===== PROVIDED ENTRIES =====

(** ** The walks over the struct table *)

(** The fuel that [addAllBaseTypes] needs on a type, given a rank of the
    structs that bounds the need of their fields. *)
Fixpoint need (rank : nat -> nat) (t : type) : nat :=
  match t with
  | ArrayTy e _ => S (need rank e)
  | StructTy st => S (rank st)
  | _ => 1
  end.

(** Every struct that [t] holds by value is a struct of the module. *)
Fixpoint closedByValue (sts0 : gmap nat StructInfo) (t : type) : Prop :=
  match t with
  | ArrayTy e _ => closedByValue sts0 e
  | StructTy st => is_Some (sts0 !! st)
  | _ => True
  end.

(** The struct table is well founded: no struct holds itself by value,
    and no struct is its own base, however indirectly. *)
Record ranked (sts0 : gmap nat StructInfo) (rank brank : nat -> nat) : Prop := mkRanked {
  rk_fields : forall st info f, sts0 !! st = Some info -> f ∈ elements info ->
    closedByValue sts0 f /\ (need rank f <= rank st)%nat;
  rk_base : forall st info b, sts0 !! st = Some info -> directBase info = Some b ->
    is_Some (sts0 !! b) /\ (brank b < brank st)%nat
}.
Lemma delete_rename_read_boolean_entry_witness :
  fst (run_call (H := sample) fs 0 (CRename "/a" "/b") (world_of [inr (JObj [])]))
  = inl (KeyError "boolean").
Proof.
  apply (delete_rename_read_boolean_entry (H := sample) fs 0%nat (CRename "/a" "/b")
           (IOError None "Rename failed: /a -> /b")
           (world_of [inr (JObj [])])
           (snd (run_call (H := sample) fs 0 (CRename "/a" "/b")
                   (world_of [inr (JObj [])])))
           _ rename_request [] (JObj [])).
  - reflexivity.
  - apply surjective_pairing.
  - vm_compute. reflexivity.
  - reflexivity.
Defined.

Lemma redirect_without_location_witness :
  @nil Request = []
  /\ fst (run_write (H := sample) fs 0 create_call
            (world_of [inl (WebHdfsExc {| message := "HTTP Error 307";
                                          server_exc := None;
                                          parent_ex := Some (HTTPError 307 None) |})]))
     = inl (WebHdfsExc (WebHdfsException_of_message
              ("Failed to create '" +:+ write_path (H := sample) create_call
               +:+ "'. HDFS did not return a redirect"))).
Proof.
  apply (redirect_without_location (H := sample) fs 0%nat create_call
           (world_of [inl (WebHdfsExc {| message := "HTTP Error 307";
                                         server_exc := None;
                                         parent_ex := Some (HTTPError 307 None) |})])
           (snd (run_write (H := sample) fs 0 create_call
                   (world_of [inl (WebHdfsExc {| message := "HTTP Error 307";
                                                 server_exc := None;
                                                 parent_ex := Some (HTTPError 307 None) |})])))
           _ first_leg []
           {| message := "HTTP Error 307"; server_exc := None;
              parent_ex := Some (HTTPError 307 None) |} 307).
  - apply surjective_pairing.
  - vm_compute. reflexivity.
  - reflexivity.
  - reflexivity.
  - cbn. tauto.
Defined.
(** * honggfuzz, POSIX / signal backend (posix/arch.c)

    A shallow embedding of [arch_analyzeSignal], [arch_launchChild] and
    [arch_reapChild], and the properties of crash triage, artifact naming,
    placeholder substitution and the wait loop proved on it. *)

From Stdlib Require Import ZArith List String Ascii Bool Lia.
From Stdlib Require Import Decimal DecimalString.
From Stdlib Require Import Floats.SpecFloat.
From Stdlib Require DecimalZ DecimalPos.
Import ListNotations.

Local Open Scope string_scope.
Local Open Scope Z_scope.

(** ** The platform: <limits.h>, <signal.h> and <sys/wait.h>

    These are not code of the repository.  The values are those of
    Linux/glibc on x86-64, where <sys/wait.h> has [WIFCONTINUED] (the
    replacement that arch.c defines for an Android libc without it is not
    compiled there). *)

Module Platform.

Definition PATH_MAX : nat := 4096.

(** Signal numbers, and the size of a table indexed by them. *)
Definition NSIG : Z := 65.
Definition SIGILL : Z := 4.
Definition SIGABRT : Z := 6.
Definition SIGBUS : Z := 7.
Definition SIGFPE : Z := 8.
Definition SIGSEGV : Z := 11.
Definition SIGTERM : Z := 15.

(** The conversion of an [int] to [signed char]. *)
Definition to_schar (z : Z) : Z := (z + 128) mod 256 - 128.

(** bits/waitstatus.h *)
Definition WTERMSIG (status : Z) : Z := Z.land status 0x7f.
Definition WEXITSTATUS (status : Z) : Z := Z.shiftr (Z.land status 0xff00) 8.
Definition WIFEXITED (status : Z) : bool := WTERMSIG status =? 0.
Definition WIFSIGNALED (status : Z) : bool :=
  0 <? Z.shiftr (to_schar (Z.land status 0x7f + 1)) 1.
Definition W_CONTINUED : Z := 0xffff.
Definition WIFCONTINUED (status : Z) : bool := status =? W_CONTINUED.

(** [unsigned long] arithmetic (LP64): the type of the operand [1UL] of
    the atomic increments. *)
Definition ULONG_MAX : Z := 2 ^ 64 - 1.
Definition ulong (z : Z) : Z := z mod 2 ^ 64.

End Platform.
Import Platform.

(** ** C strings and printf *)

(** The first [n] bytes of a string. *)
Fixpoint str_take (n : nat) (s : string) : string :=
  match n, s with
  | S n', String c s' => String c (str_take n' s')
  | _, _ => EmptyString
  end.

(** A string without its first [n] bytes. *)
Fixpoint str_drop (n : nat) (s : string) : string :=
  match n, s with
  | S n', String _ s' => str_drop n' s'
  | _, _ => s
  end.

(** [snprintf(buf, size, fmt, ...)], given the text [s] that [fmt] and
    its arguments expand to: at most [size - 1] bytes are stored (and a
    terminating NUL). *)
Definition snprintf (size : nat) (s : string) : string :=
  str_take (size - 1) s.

=====
===== PROVIDED ENTRIES =====

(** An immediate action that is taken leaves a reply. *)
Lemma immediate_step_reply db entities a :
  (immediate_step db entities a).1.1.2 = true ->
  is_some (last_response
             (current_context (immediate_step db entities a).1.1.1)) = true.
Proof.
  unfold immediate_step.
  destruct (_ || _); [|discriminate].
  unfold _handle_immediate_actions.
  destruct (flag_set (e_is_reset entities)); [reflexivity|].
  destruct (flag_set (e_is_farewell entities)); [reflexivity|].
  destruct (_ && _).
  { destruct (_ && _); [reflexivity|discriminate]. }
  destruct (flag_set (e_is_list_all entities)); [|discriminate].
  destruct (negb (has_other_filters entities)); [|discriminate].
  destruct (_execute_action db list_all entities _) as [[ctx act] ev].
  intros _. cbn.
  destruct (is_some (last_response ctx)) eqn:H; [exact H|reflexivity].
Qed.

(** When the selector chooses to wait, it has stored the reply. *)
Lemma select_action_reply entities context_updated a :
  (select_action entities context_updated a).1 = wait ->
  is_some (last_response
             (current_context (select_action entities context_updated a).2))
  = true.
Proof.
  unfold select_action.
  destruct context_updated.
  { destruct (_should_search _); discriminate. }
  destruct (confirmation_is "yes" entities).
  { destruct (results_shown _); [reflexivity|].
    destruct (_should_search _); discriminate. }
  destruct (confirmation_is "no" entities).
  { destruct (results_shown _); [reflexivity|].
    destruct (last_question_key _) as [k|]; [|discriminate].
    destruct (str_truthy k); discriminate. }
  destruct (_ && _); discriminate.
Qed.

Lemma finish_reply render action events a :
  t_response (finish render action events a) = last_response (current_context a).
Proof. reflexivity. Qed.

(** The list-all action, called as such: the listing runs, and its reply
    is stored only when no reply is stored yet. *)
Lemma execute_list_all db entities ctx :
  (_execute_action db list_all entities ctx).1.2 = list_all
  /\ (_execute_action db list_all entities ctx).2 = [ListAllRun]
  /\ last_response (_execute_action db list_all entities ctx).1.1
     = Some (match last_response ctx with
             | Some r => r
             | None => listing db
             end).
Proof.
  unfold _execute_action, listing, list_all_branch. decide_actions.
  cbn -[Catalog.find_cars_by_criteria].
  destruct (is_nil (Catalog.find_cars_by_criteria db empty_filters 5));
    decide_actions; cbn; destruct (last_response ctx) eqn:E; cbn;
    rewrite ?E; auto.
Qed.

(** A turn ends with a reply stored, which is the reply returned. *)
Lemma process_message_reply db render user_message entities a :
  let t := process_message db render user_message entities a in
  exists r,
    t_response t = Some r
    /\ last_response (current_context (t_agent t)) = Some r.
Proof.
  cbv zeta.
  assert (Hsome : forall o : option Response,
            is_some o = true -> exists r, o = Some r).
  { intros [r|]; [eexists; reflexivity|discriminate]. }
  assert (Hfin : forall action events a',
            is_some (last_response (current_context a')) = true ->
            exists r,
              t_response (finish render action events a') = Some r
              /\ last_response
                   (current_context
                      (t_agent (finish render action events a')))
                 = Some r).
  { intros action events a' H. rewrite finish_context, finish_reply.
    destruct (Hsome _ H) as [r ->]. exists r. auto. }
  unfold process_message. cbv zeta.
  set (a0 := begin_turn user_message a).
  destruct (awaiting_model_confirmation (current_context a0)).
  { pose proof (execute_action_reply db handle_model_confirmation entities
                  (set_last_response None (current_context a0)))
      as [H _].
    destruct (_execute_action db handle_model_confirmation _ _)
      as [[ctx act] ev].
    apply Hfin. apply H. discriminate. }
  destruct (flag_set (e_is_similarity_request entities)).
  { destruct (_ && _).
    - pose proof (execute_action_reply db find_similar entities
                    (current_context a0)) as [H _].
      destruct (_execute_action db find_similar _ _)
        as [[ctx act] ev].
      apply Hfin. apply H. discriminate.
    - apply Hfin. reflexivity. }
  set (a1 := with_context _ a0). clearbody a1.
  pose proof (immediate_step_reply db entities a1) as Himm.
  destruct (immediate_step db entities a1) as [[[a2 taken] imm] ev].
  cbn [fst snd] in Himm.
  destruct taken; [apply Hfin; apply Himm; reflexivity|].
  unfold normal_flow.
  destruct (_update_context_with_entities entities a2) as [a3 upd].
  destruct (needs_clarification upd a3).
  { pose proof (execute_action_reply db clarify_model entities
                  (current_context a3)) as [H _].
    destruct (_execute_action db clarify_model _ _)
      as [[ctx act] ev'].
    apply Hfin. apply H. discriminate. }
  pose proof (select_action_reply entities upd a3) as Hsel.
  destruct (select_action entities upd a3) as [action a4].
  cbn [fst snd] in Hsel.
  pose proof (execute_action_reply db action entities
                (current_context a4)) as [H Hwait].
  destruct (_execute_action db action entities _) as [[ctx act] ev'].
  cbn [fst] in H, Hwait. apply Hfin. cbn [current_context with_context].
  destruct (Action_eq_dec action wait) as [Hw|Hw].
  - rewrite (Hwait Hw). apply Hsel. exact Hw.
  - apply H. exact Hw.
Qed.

=====

▶ [TASK OBJECTIVE]: Please give an exact copy of the lines above, beginning with the line containing "(** ** The walks over the struct table *)" and running through the line containing "rk_fields : forall", and of no other lines.

▶ [WRITTEN REPLY]:
(** ** The walks over the struct table *)

(** The fuel that [addAllBaseTypes] needs on a type, given a rank of the
    structs that bounds the need of their fields. *)
Fixpoint need (rank : nat -> nat) (t : type) : nat :=
  match t with
  | ArrayTy e _ => S (need rank e)
  | StructTy st => S (rank st)
  | _ => 1
  end.

(** Every struct that [t] holds by value is a struct of the module. *)
Fixpoint closedByValue (sts0 : gmap nat StructInfo) (t : type) : Prop :=
  match t with
  | ArrayTy e _ => closedByValue sts0 e
  | StructTy st => is_Some (sts0 !! st)
  | _ => True
  end.

(** The struct table is well founded: no struct holds itself by value,
    and no struct is its own base, however indirectly. *)
Record ranked (sts0 : gmap nat StructInfo) (rank brank : nat -> nat) : Prop := mkRanked {
  rk_fields : forall st info f, sts0 !! st = Some info -> f ∈ elements info ->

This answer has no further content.